(** ** Swaps *)

Definition gives (sw : list SwapPlan) : list Z := sw ≫= leaves_to_give.
Definition receives (sw : list SwapPlan) : list Z := sw ≫= leaves_to_receive.

Lemma gives_app sw sw' : gives (sw ++ sw') = gives sw ++ gives sw'.
Proof. apply bind_app. Qed.
Lemma receives_app sw sw' : receives (sw ++ sw') = receives sw ++ receives sw'.
Proof. apply bind_app. Qed.

(** A swap the service can carry out: it gives something, at most [max] leaves,
    and gets the same value back. *)
Record good_swap (max : nat) (sw : SwapPlan) : Prop := {
  gs_gives : leaves_to_give sw ≠ [];
  gs_limit : (length (leaves_to_give sw) ≤ max)%nat;
  gs_limit' : (length (leaves_to_receive sw) ≤ Nat.max max 64)%nat;
  gs_value : sumZ (leaves_to_receive sw) = sumZ (leaves_to_give sw);
}.

Definition amounts (l : list Z) : Prop := Forall (λ x, 0 ≤ x) l ∧ sumZ l < 2 ^ 64.

Lemma amounts_sum l : amounts l → sum_wrap 64 l = sumZ l ∧ in_uint 64 (sumZ l).
Proof.
  intros [Hl Hs]. split; [by apply sum_wrap_exact|]. split; [by apply sumZ_nonneg|done].
Qed.

Lemma amounts_app l k : amounts (l ++ k) → amounts l ∧ amounts k.
Proof.
  intros [[Hl Hk]%Forall_app Hs]. rewrite sumZ_app in Hs.
  pose proof (sumZ_nonneg l Hl). pose proof (sumZ_nonneg k Hk). repeat split; done || lia.
Qed.

Lemma amounts_perm l k : l ≡ₚ k → amounts l → amounts k.
Proof. intros Hlk [? ?]. split; [by rewrite <- Hlk|]. by rewrite <- (sumZ_perm _ _ Hlk). Qed.

Lemma greedy_swap_good max batch :
  amounts batch → batch ≠ [] → (length batch ≤ max)%nat → good_swap max (greedy_swap batch).
Proof.
  intros Ha Hne Hlen. destruct (amounts_sum batch Ha) as [Hw Hr].
  destruct (greedy_leaves_spec (sumZ batch) Hr) as (Hs & _ & _).
  split; simpl; rewrite ?Hw; try done.
  pose proof (greedy_length 64 (sumZ batch) ltac:(lia) Hr). lia.
Qed.

(** *** Maximizing the unilateral exit *)

Lemma push_swap_spec batch sw :
  ∃ more kept, push_swap batch sw = sw ++ more ∧ Forall (λ s, s = greedy_swap batch) more ∧
    batch = gives more ++ kept ∧ greedy_leaves (sum_wrap 64 batch) = receives more ++ kept.
Proof.
  unfold push_swap. case_bool_decide as Hne.
  - exists [greedy_swap batch], []. split_and!; [done|by repeat constructor|..]; simpl;
      by rewrite !app_nil_r.
  - exists [], batch. rewrite app_nil_r. split_and!; [done|constructor|done|done].
Qed.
^^^^^^^^^^^^^^^^
### PROMPT
Could you quote, exactly as they appear, the line containing "amounts batch →" and every line after it to the end of the records above?

### EXERCISE SOLUTION
  amounts batch → batch ≠ [] → (length batch ≤ max)%nat → good_swap max (greedy_swap batch).
Proof.
  intros Ha Hne Hlen. destruct (amounts_sum batch Ha) as [Hw Hr].
  destruct (greedy_leaves_spec (sumZ batch) Hr) as (Hs & _ & _).
  split; simpl; rewrite ?Hw; try done.
  pose proof (greedy_length 64 (sumZ batch) ltac:(lia) Hr). lia.
Qed.

(** *** Maximizing the unilateral exit *)

Lemma push_swap_spec batch sw :
  ∃ more kept, push_swap batch sw = sw ++ more ∧ Forall (λ s, s = greedy_swap batch) more ∧
    batch = gives more ++ kept ∧ greedy_leaves (sum_wrap 64 batch) = receives more ++ kept.
Proof.
  unfold push_swap. case_bool_decide as Hne.
  - exists [greedy_swap batch], []. split_and!; [done|by repeat constructor|..]; simpl;
      by rewrite !app_nil_r.
  - exists [], batch. rewrite app_nil_r. split_and!; [done|constructor|done|done].
Qed.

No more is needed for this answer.